DFM {dfms}R Documentation

Estimate a Dynamic Factor Model

Description

Efficient estimation of a Dynamic Factor Model via the EM Algorithm - on stationary data with time-invariant system matrices and classical assumptions, while permitting missing data.

Usage

DFM(
  X,
  r,
  p = 1L,
  ...,
  idio.ar1 = FALSE,
  rQ = c("none", "diagonal", "identity"),
  rR = c("diagonal", "identity", "none"),
  em.method = c("auto", "DGR", "BM", "none"),
  min.iter = 25L,
  max.iter = 100L,
  tol = 1e-04,
  pos.corr = TRUE,
  check.increased = FALSE
)

Arguments

X

a T x n numeric data matrix or frame of stationary time series. May contain missing values.

r

integer. number of factors.

p

integer. number of lags in factor VAR.

...

(optional) arguments to tsnarmimp.

idio.ar1

logical. Model observation errors as AR(1) processes: e_t = \rho e_{t-1} + v_t. Note that this substantially increases computation time, and is generaly not needed if n is large (>30). See theoretical vignette for details.

rQ

character. restrictions on the state (transition) covariance matrix (Q).

rR

character. restrictions on the observation (measurement) covariance matrix (R).

em.method

character. The implementation of the Expectation Maximization Algorithm used. The options are:

"auto" Automatic selection: "BM" if anyNA(X), else "DGR".
"DGR" The classical EM implementation of Doz, Giannone and Reichlin (2012). This implementation is efficient and quite robust, missing values are removed on a casewise basis in the Kalman Filter and Smoother, but not explicitly accounted for in EM iterations.
"BM" The modified EM algorithm of Banbura and Modugno (2014) which also accounts for missing data in the EM iterations. Optimal for datasets with systematically missing data e.g. datasets with ragged edges or series at different frequencies.
"none" Performs no EM iterations and just returns the Two-Step estimates from running the data through the Kalman Filter and Smoother once as in Doz, Giannone and Reichlin (2011) (the Kalman Filter is Initialized with system matrices obtained from a regression and VAR on PCA factor estimates). This yields significant performance gains over the iterative methods. Final system matrices are estimated by running a regression and a VAR on the smoothed factors.
min.iter

integer. Minimum number of EM iterations (to ensure a convergence path).

max.iter

integer. Maximum number of EM iterations.

tol

numeric. EM convergence tolerance.

pos.corr

logical. Increase the likelihood that factors correlate positively with the data, by scaling the eigenvectors such that the principal components (used to initialize the Kalman Filter) co-vary positively with the row-means of the standardized data.

check.increased

logical. Check if likelihood has increased. Passed to em_converged. If TRUE, the algorithm only terminates if convergence was reached with decreasing likelihood.

Details

This function efficiently estimates a Dynamic Factor Model with the following classical assumptions:

  1. Linearity

  2. Idiosynchratic measurement (observation) errors (R is diagonal)

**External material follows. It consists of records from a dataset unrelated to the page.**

(** Whatever the line, the parser reads only the line and its NUL and returns. *)
Lemma parser_returns : exists r, drm_mode_parse_command_line_for_connector connector_type s = Some r.
Proof.
  assert (Hz : inside s 0) by (unfold inside; lia).
  unfold drm_mode_parse_command_line_for_connector.
  destruct (strchr_in s 0 ","%char Hz) as (options_ptr & -> & Ho). cbn [mbind option_bind].
  assert (Eo : exists off, match options_ptr with
      | Some o => Some (u32 (o - 0)) | None => n ← strlen s 0; Some (u32 n) end = Some off).
  { destruct options_ptr; [by eexists|]. rewrite (strlen_in s 0 Hz). by eexists. }
  destruct Eo as [off ->]. cbn [mbind option_bind].
  destruct (strnchr_in s 0 off "-"%char Hz) as (b0 & -> & Hb0). cbn [mbind option_bind].
  destruct (find_bpp_returns (S (length s)) off b0) as (bpp_ptr & -> & Hb);
    [destruct b0 as [q|]; cbn; [specialize (Hb0 q eq_refl)|]; lia|done|]. cbn [mbind option_bind].
  destruct (strnchr_in s 0 off "@"%char Hz) as (refresh_ptr & -> & Hr). cbn [mbind option_bind].
  assert (Em : exists me pe, match bpp_ptr, refresh_ptr, options_ptr with
      | Some p, _, _ => Some (u32 (p - 0), false)
      | None, Some p, _ => Some (u32 (p - 0), false)
      | None, None, Some _ => Some (off, true)
      | None, None, None => n ← strlen s 0; Some (u32 n, true) end = Some (me, pe)).
  { destruct bpp_ptr, refresh_ptr, options_ptr; try by eexists _, _.
    rewrite (strlen_in s 0 Hz). by eexists _, _. }
  destruct Em as (me & pe & ->). cbn [mbind option_bind].
  destruct (Z.eqb_spec me 0); [by eexists|].
  assert (Hrest : forall fr m, exists r, parse_rest connector_type s bpp_ptr refresh_ptr options_ptr None fr m = Some r).
  { intros fr m. apply rest_returns; [..|done]; intros q Hq; unfold inside;
      [specialize (Hb q Hq)|specialize (Hr q Hq)|specialize (Ho q Hq)]; lia. }
  destruct (named_returns me cmdline_init) as (ret & m & ->). cbn [mbind option_bind].
  destruct (ret <? 0); [by eexists|]. destruct (_ && bool_decide (is_Some refresh_ptr)); [by eexists|].
  destruct (char_at_in s 0 Hz) as (c & -> & _). cbn [mbind option_bind].
  assert (Hm : exists ret' m', (if negb (cm_specified m) && isdigit c then
      '(ret, mode) ← drm_mode_parse_cmdline_res_mode connector_type s 0 me pe m;
      Some (ret, if ret =? 0 then with_specified mode else mode)
    else Some (0, m)) = Some (ret', m')).
  { destruct (negb (cm_specified m) && isdigit c); [|by eexists _, _].
    destruct (res_mode_returns 0 me pe m Hz) as (r' & m' & ->). by eexists _, _. }
  destruct Hm as (ret' & m' & ->). cbn [mbind option_bind].
  destruct (negb (ret' =? 0)); [by eexists|]. destruct (cm_specified m'); [apply Hrest|].
  rewrite (strlen_in s 0 Hz). cbn [mbind option_bind].
  destruct (_ || _); [by eexists|].
  assert (Hc : exists c1, (if 2 <=? u32 (len s - 0) then char_at s 1 else Some NUL) = Some c1).
  { destruct (Z.leb_spec 2 (u32 (len s - 0))) as [Hl|]; [|by eexists].
    destruct (char_at_in s 1) as (c1 & E & _); [|by exists c1].
    pose proof (Z.mod_le (len s - 0) (2 ^ 32) ltac:(lia) ltac:(lia)). unfold u32, inside in *. lia. }
  destruct Hc as (c1 & ->). cbn [mbind option_bind].
  destruct (_ || _); apply rest_returns; try done; intros q [= <-] || intros q Hq.
  - specialize (Ho q Hq). unfold inside. lia.
  - by unfold inside; lia.
  - unfold inside. lia.
Qed.
End total.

  3. No direct relationship between series and lagged factors (ceteris paribus contemporaneous factors)

  4. No relationship between lagged error terms in the either measurement or transition equation (no serial correlation), unless explicitly modeled as AR(1) processes using idio.ar1 = TRUE.

Factors are allowed to evolve in a VAR(p) process, and data is internally standardized (scaled and centered) before estimation (removing the need of intercept terms). By assumptions 1-4, this translates into the following dynamic form:

\textbf{x}_t = \textbf{C}_0 \textbf{f}_t + \textbf{e}_t \ \sim\ N(\textbf{0}, \textbf{R})

\textbf{f}_t = \sum_{j=1}^p \textbf{A}_j \textbf{f}_{t-j} + \textbf{u}_t \ \sim\ N(\textbf{0}, \textbf{Q}_0)

where the first equation is called the measurement or observation equation and the second equation is called transition, state or process equation, and

n number of series in \textbf{x}_t (r and p as the arguments to DFM).
\textbf{x}_t n \times 1 vector of observed series at time t: (x_{1t}, \dots, x_{nt})'. Some observations can be missing.
\textbf{f}_t r \times 1 vector of factors at time t: (f_{1t}, \dots, f_{rt})'.
\textbf{C}_0 n \times r measurement (observation) matrix.
\textbf{A}_j r \times r state transition matrix at lag j.
\textbf{Q}_0 r \times r state covariance matrix.
\textbf{R} n \times n measurement (observation) covariance matrix. It is diagonal by assumption 2 that E[\textbf{x}_{it}|\textbf{x}_{-i,t},\textbf{x}_{i,t-1}, \dots, \textbf{f}_t, \textbf{f}_{t-1}, \dots] = \textbf{Cf}_t \forall i.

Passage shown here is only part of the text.